With Sunny held hostage by Olaf and Esme, Klaus and Violet must make their way up Mortmain Mountain, surviving the cold and the rather odd group of Snow Scouts. This makes the return of Carmelita Spats and the introduction of someone working with VFD. Olaf's troupe grows as two unknown villains, whom Olaf seems afraid of, arrive and begin dispensing advice and "in" cigarettes. A story of fire and ice, The Slippery Slope leads the way to deeper, darker secrets.


This time the disguise is worn by Quigley Quagmire, the missing and presumed dead Quagmire triplet. The codes, usually abbreviating to VFD, are used by nearly everyone from each direction. Through the Vertical Flame Diversion of the Snow Scout cave, Quigley intends to lead the Baudelaires to VFD. However, the suspiciously scary new villains, who burned down the VFD headquarters, give Olaf and Esme a Verdant Flammable Device, a type of cigarette that burns green smoke. Sunny uses one to signal her siblings, who have discovered the ashy remains of the VFD just below the cliff where Sunny is forced to cook Olaf's food. With Violet's cleverness, she and Quigley make it up the ice-covered cliff, and Klaus finds clues pointing to a mysterious sugar bowl (mentioned before in The Hostile Hospital). 


Despite all of this, the wealthy Snow Scout children are kidnapped, Carmelita Spats is adopted/kidnapped by Olaf and Esme, and the Baudelaires are forced to escape down the slippery slope with Quigley. Unfortunately, as is the case many times, the Baudelaires don't get to stay with their friend; the slippery slope dissolves into a flood, separating them from Quigley and rudely interrupting where he wants to meet them. The VFD appear to be losing in this curious schism but the indescript sugar bowl persists, somehow the epicenter in this entire unfortunate web.

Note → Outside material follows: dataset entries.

(** X4: setPackageStatus and requestResult return [undefined], and they
    do so exactly when the reply is a body with the status "ok": the
    rest of the body is dropped, and no other value is ever returned. *)
Theorem void_operations this id status net v :
  ((run (setPackageStatus this id status) net).1 = Return v ↔
     v = JUndefined ∧
     ∃ d, replies_ok net (request_of this (OpSetPackageStatus id status)) d)
  ∧ ((run (requestResult this id) net).1 = Return v ↔
     v = JUndefined ∧ ∃ d, replies_ok net (request_of this (OpRequestResult id)) d).
Proof.
  split; split.
  - intros H. split.
    + unfold run in H.
      destruct (setPackageStatus this id status net []) as [r log'] eqn:E.
      simpl in H. subst r. unfold setPackageStatus in E.
      apply bind_return_inv in E as (? & ? & _ & E). by injection E as <- _.
    + by apply (returns_only_on_ok_aux this (OpSetPackageStatus id status) net v).
  - intros (-> & d & Hok). unfold run, setPackageStatus.
    by erewrite bind_return
      by (by apply (apiCall_success _ _ (request_of this (OpSetPackageStatus id status)) d)).
  - intros H. split.
    + unfold run in H.
      destruct (requestResult this id net []) as [r log'] eqn:E.
      simpl in H. subst r. unfold requestResult in E.
      apply bind_return_inv in E as (? & ? & _ & E). by injection E as <- _.
    + by apply (returns_only_on_ok_aux this (OpRequestResult id) net v).
  - intros (-> & d & Hok). unfold run, requestResult.
    by erewrite bind_return
      by (by apply (apiCall_success _ _ (request_of this (OpRequestResult id)) d)).
Qed.

Lemma void_operations_witness :
  (run (setPackageStatus sample_client "p1" (JStr TagiasStatuses.STOPPED))
       (respond create_envelope)).1 = Return JUndefined
  ∧ (run (requestResult sample_client "p1") (respond create_envelope)).1 = Return JUndefined.
Proof.
  split.
  - apply (proj1 (void_operations sample_client "p1" (JStr TagiasStatuses.STOPPED)
                    (respond create_envelope) JUndefined)).
    split; [reflexivity|]. exists create_envelope. apply respond_ok. reflexivity.
  - apply (proj2 (void_operations sample_client "p1" (JStr TagiasStatuses.STOPPED)
                    (respond create_envelope) JUndefined)).
    split; [reflexivity|]. exists create_envelope. apply respond_ok. reflexivity.
Defined.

Well-read people are less likely to be evil. 
It is always tedious when someone tells you that if you don't stop crying, they will give you something to cry about, because if you are crying then you already have something to cry about, and so there is no reason for them to give you anything additional to cry about, thank you very much. 
Just because you don't understand something doesn't mean that it's nonsense. 
It is one of the peculiar truths of life that people often say things that they know full well are ridiculous. 
But he was not looking at the view beneath him. He was looking beside him, where Violet Baudelaire was sitting.

"The World is Quiet Here" is a phrase the Baudelaires find on an arch still standing among the charred remains of the VFD headquarters. And, for those moments, it is quiet. Snicket refers the phrase back to the feeling of entering a library, and libraries definitely seem the core strength of the VFD. Although we don't know about the missing Baudelaire parent, if they exist, or the real contents of the sugar bowl, we do know that the Baudelaires again survive, aboard a strange submarine.

What do you think of The Slippery Slope?